Task statement =
Using the entries that follow, write out the line containing "Lemma contains_restore_failed err", the line containing "rc out err ->", and every line between them, exactly and nothing else.

+ + + + + + +

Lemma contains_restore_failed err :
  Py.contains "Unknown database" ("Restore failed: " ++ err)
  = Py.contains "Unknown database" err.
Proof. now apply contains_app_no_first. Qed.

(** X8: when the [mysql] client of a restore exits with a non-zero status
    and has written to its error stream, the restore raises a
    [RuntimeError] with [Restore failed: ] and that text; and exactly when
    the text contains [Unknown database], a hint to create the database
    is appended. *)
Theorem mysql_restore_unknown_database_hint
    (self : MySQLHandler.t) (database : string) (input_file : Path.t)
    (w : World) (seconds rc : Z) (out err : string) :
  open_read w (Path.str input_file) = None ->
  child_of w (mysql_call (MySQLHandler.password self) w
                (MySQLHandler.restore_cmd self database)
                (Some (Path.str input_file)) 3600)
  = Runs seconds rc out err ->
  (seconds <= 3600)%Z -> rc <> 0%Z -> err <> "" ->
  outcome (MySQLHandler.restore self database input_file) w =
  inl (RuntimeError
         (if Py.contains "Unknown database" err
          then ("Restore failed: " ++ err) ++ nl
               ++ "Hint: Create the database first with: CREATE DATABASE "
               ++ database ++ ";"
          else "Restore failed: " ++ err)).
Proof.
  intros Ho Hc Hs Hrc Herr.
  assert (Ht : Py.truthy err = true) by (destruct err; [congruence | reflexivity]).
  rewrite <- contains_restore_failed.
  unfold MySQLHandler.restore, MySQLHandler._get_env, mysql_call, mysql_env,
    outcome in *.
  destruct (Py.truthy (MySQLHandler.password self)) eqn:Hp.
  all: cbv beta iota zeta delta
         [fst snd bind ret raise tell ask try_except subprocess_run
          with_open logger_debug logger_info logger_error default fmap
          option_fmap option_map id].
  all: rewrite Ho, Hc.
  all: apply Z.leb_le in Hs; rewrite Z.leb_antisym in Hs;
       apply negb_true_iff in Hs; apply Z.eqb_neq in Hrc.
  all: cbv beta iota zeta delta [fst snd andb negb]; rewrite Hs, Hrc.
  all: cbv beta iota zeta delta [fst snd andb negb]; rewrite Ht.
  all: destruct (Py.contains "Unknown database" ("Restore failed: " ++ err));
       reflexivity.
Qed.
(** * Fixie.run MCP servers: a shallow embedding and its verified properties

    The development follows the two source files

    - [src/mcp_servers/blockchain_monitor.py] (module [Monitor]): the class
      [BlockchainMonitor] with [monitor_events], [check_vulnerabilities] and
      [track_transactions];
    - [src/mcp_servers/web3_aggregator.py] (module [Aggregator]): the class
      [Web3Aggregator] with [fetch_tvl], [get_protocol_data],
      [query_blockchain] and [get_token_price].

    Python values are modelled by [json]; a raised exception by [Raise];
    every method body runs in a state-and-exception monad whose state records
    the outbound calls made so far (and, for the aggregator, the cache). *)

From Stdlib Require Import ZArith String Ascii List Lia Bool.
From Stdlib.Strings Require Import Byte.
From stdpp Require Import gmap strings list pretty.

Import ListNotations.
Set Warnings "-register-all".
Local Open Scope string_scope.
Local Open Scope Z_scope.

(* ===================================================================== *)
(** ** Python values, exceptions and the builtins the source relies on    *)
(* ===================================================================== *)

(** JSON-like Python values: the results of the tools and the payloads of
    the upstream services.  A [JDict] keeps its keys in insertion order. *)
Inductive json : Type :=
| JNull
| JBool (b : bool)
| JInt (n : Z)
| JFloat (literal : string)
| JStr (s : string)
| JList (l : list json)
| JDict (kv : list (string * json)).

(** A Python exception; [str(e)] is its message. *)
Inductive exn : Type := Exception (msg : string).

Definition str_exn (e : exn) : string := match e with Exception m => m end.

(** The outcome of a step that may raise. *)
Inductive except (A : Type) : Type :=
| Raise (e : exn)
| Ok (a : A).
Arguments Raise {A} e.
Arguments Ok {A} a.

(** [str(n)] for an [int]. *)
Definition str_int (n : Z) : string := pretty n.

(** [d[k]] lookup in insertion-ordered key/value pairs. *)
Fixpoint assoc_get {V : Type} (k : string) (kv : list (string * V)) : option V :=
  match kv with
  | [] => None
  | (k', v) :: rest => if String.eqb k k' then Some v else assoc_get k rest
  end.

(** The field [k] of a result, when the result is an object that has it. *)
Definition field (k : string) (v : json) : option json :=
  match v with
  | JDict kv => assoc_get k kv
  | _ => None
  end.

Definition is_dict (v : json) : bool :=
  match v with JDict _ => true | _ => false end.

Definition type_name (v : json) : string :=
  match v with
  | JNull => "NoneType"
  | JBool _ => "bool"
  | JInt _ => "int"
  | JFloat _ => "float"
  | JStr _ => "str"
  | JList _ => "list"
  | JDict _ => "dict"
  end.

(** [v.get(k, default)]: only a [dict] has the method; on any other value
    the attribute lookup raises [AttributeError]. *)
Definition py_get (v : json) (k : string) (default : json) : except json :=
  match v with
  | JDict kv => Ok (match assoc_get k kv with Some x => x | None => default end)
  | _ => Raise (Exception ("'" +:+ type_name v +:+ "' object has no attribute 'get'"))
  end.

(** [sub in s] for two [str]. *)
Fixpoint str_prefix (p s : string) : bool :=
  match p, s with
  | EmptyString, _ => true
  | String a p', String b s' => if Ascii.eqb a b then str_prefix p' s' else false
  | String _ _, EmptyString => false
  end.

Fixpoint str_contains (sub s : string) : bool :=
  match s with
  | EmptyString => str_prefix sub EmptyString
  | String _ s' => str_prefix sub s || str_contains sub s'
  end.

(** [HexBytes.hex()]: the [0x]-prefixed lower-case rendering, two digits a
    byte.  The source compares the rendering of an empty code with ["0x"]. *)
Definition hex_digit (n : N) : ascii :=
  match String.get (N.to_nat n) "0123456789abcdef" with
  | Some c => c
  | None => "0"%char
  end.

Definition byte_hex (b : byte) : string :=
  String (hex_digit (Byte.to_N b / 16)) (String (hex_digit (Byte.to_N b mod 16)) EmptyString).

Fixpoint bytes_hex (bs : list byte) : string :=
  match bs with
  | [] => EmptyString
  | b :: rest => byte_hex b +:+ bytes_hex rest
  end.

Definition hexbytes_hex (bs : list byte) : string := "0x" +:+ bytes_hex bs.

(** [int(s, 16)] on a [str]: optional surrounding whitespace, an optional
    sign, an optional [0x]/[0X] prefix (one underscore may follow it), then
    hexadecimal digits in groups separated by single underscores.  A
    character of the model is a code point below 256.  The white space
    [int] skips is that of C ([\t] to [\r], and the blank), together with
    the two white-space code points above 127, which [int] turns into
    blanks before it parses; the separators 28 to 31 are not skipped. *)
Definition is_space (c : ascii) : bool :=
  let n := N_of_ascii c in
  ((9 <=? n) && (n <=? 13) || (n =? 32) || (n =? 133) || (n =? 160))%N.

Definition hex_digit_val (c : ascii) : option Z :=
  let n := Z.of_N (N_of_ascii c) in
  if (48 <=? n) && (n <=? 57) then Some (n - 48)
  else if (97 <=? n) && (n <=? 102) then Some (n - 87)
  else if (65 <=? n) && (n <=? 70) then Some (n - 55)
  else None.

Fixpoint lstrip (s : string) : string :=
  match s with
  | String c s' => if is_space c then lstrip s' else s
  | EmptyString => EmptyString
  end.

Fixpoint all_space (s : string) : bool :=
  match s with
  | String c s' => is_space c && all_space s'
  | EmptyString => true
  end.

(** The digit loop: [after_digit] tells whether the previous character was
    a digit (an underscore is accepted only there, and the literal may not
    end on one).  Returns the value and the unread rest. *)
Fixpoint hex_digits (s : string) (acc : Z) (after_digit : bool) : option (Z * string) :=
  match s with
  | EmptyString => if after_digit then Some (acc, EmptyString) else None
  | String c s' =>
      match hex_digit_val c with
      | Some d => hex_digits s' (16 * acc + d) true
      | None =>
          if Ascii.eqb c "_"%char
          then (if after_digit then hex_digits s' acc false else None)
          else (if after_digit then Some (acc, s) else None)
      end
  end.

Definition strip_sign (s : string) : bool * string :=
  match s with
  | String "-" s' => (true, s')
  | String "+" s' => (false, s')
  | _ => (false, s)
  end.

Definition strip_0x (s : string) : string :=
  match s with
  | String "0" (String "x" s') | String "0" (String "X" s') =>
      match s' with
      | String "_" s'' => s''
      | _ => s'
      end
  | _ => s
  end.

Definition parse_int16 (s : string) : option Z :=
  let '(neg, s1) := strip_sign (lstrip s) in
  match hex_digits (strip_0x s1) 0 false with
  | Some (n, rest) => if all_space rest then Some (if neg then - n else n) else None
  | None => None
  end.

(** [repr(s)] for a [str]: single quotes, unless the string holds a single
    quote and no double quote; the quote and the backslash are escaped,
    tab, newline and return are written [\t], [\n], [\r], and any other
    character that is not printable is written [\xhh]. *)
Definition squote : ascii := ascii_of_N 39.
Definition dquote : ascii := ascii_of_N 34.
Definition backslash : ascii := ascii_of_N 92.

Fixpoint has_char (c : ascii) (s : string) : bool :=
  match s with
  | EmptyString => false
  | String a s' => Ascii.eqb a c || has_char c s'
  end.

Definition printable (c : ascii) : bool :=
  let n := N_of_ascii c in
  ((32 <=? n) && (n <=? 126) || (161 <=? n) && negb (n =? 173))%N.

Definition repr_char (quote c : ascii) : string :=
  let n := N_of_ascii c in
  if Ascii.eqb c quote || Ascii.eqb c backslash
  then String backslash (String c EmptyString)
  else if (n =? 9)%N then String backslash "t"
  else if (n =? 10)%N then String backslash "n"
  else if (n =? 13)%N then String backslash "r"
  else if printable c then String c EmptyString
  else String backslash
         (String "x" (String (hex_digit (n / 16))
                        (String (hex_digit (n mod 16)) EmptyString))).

+ + + + + + +

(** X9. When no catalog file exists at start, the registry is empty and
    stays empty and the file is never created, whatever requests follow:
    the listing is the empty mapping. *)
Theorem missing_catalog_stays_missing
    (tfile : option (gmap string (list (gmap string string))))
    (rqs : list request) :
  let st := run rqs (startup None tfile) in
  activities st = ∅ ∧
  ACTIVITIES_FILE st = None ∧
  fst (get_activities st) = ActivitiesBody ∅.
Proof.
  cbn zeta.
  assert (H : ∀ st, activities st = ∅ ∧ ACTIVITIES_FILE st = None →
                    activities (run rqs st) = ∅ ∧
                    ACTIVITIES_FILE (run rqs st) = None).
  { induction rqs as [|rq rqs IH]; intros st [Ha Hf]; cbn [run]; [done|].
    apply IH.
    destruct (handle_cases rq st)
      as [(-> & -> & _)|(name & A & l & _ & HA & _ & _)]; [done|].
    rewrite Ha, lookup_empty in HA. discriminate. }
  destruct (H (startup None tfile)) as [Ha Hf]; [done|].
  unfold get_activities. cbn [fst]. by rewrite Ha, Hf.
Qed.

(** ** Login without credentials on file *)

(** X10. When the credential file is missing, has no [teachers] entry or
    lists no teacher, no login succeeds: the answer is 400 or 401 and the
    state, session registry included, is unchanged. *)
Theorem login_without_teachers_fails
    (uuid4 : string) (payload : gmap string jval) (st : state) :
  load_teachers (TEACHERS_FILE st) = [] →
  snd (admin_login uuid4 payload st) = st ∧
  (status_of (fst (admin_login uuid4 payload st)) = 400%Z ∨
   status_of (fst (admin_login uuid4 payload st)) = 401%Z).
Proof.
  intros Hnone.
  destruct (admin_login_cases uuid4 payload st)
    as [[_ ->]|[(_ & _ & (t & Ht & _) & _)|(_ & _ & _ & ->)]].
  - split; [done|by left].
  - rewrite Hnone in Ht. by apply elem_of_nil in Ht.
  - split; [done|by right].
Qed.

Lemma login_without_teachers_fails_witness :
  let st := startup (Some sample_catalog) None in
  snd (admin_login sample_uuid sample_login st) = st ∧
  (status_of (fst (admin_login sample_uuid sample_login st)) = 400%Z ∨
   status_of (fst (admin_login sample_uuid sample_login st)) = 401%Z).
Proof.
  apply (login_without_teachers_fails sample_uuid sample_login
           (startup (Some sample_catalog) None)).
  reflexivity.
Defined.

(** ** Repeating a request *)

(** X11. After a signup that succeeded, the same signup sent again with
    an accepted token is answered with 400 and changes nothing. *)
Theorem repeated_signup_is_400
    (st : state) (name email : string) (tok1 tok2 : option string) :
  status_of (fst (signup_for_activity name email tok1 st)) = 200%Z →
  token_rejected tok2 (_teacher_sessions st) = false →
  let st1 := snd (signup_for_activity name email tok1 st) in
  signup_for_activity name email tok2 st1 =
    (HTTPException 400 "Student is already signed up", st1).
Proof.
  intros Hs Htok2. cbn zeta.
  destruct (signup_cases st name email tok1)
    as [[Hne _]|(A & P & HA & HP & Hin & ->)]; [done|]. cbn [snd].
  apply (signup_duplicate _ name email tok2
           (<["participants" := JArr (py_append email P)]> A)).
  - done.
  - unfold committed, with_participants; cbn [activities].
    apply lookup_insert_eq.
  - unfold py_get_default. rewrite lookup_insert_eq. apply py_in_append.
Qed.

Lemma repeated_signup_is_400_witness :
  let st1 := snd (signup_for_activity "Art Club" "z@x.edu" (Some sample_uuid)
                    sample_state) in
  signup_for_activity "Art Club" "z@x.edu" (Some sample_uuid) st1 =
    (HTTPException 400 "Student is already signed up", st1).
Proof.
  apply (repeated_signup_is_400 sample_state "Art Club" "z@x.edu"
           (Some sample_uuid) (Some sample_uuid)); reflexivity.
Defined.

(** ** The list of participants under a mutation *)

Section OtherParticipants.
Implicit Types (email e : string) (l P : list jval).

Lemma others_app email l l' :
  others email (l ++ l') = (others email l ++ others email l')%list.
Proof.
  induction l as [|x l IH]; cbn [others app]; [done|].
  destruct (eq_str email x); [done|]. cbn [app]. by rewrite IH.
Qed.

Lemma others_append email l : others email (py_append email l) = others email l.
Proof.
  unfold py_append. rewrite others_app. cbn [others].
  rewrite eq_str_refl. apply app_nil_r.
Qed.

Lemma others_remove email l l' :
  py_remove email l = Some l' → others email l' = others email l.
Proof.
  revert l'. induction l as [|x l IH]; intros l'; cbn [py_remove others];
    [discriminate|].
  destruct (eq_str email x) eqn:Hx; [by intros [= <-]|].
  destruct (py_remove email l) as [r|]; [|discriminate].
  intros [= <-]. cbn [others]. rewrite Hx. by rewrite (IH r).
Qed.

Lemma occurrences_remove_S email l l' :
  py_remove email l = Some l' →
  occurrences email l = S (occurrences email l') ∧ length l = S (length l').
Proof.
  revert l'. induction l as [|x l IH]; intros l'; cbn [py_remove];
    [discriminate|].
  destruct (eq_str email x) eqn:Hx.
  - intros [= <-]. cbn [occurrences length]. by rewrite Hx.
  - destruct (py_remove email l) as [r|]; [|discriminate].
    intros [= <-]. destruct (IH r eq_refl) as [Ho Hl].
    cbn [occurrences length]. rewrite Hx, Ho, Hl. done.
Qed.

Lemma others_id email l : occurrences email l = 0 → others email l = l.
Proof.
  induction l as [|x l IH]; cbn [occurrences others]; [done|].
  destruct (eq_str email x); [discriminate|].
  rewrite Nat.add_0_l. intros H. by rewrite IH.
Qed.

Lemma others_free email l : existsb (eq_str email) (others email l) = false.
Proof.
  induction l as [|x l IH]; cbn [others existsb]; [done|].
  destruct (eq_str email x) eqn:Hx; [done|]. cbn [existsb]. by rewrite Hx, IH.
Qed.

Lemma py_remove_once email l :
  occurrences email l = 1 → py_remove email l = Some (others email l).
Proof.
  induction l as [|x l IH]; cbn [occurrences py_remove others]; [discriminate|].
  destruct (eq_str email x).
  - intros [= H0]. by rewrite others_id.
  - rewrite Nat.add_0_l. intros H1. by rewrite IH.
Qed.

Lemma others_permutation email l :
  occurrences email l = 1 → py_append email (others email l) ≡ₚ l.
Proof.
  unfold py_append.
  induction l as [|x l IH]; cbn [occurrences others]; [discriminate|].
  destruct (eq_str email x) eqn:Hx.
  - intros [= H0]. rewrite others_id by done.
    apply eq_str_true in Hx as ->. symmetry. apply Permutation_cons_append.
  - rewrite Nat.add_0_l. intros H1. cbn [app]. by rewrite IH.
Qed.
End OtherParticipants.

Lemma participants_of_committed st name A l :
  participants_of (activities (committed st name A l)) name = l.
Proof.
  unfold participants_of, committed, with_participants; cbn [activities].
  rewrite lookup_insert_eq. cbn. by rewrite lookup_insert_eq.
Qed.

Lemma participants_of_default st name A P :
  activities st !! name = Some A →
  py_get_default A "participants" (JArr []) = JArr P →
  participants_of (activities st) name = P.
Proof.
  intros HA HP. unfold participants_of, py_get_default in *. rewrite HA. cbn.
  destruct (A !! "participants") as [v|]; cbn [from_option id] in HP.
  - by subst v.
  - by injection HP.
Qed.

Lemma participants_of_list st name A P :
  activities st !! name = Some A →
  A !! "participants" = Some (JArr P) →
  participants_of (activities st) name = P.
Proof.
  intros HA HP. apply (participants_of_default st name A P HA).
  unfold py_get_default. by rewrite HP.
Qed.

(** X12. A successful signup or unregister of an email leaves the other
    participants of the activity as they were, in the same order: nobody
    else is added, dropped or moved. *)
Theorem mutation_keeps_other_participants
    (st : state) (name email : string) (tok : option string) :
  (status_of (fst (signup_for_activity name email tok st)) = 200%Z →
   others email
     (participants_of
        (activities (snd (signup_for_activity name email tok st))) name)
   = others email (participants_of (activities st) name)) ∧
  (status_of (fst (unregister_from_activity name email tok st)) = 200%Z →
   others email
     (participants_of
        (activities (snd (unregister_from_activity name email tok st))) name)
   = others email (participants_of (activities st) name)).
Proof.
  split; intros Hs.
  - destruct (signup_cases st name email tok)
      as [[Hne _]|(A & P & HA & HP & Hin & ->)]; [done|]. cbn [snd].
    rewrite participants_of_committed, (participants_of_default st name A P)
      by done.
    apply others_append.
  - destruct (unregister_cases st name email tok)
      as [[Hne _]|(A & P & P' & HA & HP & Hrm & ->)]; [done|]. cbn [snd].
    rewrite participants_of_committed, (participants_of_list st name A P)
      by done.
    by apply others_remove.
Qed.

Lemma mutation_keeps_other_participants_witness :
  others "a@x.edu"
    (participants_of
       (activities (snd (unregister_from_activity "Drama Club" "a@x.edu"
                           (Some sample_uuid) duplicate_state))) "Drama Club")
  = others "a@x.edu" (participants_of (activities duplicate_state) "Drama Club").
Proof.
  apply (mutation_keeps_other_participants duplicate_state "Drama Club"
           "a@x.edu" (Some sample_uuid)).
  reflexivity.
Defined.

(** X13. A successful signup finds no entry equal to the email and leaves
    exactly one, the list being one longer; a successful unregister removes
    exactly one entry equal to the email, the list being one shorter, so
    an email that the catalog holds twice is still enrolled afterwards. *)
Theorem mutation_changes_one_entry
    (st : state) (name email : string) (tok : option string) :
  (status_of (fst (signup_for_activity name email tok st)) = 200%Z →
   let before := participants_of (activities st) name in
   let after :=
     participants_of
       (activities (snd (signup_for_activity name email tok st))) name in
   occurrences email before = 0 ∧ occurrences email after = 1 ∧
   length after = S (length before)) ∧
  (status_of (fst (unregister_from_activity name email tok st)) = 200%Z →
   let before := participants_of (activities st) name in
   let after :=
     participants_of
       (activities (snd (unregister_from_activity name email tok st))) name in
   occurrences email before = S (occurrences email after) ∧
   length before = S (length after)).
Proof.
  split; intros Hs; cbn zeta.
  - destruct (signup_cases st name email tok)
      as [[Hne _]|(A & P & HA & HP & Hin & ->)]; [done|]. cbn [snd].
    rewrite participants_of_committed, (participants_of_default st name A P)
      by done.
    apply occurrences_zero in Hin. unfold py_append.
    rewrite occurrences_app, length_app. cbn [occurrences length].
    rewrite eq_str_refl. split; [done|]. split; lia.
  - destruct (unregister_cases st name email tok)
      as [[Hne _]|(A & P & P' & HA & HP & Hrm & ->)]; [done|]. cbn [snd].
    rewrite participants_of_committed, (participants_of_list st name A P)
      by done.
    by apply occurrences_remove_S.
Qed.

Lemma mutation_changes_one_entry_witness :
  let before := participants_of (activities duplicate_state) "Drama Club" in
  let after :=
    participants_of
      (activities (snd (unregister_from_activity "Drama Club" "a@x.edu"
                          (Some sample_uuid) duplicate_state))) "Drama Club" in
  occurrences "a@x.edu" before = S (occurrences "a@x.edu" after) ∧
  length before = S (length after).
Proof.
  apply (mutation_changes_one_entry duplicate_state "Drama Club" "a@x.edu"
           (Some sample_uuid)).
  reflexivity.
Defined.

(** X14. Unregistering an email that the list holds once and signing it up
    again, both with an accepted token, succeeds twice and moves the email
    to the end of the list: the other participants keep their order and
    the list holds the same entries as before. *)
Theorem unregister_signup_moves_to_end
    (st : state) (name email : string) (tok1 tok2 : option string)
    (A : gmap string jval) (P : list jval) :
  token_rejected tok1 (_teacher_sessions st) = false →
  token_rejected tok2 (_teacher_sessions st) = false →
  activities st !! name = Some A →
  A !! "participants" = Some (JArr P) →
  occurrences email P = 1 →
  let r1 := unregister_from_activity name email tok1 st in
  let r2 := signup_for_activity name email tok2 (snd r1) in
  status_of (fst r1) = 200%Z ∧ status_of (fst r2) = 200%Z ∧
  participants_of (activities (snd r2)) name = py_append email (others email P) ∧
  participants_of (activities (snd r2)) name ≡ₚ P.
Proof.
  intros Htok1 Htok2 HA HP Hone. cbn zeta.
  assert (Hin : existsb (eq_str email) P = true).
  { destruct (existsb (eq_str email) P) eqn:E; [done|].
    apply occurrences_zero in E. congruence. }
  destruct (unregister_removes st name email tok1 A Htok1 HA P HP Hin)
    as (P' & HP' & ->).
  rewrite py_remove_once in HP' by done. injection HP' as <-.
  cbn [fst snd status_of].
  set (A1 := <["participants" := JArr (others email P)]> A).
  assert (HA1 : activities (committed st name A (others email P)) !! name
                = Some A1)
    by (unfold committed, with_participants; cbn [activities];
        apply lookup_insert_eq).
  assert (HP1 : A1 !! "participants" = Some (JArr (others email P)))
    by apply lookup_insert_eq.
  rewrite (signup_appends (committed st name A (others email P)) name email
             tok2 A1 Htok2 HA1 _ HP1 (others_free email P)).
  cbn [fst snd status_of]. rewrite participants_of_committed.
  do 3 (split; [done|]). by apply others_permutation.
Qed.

+ + + + + + +

Answer section =
Lemma contains_restore_failed err :
  Py.contains "Unknown database" ("Restore failed: " ++ err)
  = Py.contains "Unknown database" err.
Proof. now apply contains_app_no_first. Qed.

(** X8: when the [mysql] client of a restore exits with a non-zero status
    and has written to its error stream, the restore raises a
    [RuntimeError] with [Restore failed: ] and that text; and exactly when
    the text contains [Unknown database], a hint to create the database
    is appended. *)
Theorem mysql_restore_unknown_database_hint
    (self : MySQLHandler.t) (database : string) (input_file : Path.t)
    (w : World) (seconds rc : Z) (out err : string) :
  open_read w (Path.str input_file) = None ->
  child_of w (mysql_call (MySQLHandler.password self) w
                (MySQLHandler.restore_cmd self database)
                (Some (Path.str input_file)) 3600)
  = Runs seconds rc out err ->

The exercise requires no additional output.